### WHAT YOU WILL DO
From the records below, transcribe exactly the lines that begin at the line with "moutcome (Err e)." and end at the line with "[] => mret s", both included.

### EXERCISE DATA
════════════════

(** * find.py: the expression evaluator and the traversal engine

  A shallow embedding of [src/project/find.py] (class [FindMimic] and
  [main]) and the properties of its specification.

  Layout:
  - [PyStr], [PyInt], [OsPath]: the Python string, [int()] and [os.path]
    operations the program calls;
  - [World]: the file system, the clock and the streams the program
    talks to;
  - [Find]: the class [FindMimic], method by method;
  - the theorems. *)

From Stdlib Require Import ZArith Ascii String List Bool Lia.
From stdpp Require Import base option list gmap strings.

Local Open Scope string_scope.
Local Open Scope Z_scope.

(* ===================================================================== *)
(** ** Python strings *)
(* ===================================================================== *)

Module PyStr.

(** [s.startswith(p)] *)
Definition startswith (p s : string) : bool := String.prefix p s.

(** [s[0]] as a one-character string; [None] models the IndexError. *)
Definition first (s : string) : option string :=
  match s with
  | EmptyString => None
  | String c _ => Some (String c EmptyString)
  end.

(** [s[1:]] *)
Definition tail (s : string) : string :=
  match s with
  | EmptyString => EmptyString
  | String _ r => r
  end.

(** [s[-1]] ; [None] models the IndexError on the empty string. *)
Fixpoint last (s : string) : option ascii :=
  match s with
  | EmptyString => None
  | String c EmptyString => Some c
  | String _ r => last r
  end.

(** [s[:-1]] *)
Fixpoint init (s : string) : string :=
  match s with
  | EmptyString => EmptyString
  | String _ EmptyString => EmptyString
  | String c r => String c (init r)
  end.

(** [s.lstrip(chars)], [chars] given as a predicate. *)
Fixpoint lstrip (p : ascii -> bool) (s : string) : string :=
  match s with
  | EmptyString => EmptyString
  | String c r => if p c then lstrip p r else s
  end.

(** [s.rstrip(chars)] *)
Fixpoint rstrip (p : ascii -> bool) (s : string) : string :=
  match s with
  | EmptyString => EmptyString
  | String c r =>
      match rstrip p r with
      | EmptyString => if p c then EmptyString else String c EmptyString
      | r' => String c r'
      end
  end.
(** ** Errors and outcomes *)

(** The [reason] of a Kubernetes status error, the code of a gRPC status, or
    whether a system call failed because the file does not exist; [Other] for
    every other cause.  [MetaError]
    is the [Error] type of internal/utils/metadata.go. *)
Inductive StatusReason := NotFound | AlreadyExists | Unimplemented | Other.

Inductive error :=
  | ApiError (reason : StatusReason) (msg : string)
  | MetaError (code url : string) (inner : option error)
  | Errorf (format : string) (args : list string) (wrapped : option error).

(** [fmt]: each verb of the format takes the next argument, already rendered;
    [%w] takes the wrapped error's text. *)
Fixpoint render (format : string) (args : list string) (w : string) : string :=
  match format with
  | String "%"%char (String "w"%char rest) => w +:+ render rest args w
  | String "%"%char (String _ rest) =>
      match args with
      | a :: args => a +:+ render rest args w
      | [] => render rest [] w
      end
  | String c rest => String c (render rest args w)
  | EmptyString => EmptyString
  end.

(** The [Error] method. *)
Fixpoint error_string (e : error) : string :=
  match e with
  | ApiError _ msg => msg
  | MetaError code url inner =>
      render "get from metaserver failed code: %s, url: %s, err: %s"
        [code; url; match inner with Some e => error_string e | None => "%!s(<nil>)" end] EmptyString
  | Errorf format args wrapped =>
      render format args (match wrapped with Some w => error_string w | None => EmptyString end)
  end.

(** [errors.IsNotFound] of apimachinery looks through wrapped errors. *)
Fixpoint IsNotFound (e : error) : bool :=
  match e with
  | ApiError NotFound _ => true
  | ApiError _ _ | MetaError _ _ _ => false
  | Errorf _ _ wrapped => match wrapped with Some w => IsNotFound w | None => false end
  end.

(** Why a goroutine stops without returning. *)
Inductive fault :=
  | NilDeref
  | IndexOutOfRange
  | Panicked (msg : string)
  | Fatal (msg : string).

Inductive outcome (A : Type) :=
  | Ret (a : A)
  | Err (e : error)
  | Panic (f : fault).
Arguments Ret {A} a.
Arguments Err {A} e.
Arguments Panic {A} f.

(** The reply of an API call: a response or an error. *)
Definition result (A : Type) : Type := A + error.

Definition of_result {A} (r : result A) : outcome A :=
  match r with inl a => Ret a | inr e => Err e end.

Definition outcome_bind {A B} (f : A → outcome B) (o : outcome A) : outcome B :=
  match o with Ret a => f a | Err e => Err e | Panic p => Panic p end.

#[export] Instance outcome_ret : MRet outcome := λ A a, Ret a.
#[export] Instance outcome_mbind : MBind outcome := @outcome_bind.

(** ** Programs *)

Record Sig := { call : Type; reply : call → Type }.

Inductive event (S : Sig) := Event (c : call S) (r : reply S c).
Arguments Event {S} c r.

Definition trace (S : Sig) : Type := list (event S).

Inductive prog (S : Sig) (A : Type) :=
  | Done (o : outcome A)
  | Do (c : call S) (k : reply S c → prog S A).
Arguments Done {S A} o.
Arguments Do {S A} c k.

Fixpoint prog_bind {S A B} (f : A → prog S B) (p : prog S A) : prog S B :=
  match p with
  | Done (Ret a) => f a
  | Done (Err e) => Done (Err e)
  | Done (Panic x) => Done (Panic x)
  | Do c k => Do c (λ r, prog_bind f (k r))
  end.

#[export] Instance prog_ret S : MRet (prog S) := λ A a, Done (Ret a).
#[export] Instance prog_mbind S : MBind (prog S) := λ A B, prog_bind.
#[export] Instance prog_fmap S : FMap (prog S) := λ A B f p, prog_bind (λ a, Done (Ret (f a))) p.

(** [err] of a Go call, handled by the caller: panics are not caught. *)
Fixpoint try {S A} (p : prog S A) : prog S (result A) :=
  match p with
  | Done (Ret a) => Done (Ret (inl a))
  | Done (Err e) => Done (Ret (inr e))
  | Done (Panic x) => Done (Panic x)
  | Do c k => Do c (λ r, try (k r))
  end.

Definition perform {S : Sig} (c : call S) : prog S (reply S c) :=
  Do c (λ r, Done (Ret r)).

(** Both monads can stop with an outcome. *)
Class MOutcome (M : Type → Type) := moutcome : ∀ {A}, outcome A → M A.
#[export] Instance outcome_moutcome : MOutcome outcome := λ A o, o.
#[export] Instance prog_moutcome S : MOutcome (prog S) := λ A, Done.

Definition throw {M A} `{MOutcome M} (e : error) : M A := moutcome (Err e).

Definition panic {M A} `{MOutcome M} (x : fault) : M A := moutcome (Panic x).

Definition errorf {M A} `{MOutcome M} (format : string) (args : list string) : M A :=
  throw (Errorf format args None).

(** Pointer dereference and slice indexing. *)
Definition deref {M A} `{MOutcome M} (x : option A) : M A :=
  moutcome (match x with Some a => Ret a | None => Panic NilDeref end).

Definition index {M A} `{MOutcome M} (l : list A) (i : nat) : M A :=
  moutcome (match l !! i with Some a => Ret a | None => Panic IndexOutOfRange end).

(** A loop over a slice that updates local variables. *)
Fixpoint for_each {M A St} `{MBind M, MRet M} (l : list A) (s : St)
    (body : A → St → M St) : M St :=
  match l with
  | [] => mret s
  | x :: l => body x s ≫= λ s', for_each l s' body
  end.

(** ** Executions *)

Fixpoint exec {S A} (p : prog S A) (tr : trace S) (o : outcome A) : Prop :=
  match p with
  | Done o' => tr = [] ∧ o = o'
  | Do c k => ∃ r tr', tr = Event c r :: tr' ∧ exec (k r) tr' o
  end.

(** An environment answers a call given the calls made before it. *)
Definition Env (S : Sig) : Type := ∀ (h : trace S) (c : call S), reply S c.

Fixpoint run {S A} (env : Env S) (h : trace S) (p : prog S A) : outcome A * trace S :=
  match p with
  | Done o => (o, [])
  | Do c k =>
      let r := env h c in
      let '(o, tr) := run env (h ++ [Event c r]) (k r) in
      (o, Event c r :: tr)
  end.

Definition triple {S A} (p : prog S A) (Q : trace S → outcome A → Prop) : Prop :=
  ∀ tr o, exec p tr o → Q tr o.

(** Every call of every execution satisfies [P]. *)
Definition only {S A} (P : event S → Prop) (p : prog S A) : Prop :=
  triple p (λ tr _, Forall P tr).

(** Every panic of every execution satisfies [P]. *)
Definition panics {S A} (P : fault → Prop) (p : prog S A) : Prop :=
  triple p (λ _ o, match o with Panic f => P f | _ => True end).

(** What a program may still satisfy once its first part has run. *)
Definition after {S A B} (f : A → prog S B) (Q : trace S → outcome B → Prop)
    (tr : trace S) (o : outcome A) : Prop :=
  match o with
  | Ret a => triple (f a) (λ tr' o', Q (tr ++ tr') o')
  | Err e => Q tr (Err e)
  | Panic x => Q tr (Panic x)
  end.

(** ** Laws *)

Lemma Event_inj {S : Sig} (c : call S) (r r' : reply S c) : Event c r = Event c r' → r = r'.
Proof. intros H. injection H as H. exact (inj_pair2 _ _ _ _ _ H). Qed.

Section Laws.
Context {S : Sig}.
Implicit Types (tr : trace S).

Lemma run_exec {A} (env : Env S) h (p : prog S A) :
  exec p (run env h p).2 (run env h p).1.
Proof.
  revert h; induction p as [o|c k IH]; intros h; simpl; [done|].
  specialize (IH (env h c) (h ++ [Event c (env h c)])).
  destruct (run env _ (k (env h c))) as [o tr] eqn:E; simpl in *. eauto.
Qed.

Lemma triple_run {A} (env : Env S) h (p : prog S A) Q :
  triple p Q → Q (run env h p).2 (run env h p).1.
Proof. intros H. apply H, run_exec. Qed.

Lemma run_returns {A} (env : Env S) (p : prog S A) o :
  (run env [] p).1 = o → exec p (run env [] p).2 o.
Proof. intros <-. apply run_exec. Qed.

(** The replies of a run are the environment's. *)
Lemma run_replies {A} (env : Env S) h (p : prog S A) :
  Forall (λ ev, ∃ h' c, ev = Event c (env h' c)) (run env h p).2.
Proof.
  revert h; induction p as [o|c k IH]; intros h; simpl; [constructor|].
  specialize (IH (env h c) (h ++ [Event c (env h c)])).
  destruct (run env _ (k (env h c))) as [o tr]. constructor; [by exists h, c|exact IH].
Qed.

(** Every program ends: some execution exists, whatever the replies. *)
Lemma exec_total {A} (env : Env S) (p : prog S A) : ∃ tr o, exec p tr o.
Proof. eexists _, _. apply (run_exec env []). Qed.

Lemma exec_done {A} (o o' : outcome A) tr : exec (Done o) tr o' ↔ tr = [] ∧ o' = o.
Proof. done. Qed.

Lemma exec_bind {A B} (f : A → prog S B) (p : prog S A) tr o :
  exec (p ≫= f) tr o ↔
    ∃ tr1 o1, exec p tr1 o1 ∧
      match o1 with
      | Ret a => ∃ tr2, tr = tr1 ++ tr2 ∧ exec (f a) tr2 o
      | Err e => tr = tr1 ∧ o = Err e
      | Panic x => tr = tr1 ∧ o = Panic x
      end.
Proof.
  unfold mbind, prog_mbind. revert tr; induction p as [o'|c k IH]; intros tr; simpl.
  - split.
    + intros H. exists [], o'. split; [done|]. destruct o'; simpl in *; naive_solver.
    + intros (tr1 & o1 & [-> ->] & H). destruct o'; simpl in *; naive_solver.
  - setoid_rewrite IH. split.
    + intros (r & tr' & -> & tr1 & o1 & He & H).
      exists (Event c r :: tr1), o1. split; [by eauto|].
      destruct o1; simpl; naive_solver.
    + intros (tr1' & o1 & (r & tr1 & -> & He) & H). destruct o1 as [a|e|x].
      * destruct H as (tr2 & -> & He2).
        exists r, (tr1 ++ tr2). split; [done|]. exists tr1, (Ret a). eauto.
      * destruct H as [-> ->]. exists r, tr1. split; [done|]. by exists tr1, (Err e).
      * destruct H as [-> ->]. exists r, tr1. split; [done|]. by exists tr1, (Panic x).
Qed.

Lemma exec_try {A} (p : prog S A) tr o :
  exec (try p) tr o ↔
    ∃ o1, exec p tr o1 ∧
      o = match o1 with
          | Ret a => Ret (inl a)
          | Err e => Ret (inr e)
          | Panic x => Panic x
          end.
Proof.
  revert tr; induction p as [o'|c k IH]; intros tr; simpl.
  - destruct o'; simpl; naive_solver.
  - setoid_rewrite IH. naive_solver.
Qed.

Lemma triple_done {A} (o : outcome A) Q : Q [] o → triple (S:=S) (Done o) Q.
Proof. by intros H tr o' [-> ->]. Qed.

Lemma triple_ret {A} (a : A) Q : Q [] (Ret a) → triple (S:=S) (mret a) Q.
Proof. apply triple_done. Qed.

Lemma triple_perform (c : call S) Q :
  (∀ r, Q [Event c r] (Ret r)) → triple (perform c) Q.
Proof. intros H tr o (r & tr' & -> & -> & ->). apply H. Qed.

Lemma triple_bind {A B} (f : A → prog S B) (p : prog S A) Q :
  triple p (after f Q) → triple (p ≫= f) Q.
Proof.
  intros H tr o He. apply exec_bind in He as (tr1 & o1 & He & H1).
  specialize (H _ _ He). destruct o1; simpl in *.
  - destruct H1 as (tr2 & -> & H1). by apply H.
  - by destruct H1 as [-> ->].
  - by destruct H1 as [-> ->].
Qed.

════════════════

### ANSWER FOR THE TASK
Definition throw {M A} `{MOutcome M} (e : error) : M A := moutcome (Err e).

Definition panic {M A} `{MOutcome M} (x : fault) : M A := moutcome (Panic x).

Definition errorf {M A} `{MOutcome M} (format : string) (args : list string) : M A :=
  throw (Errorf format args None).

(** Pointer dereference and slice indexing. *)
Definition deref {M A} `{MOutcome M} (x : option A) : M A :=
  moutcome (match x with Some a => Ret a | None => Panic NilDeref end).

Definition index {M A} `{MOutcome M} (l : list A) (i : nat) : M A :=
  moutcome (match l !! i with Some a => Ret a | None => Panic IndexOutOfRange end).

(** A loop over a slice that updates local variables. *)
Fixpoint for_each {M A St} `{MBind M, MRet M} (l : list A) (s : St)
    (body : A → St → M St) : M St :=
  match l with
  | [] => mret s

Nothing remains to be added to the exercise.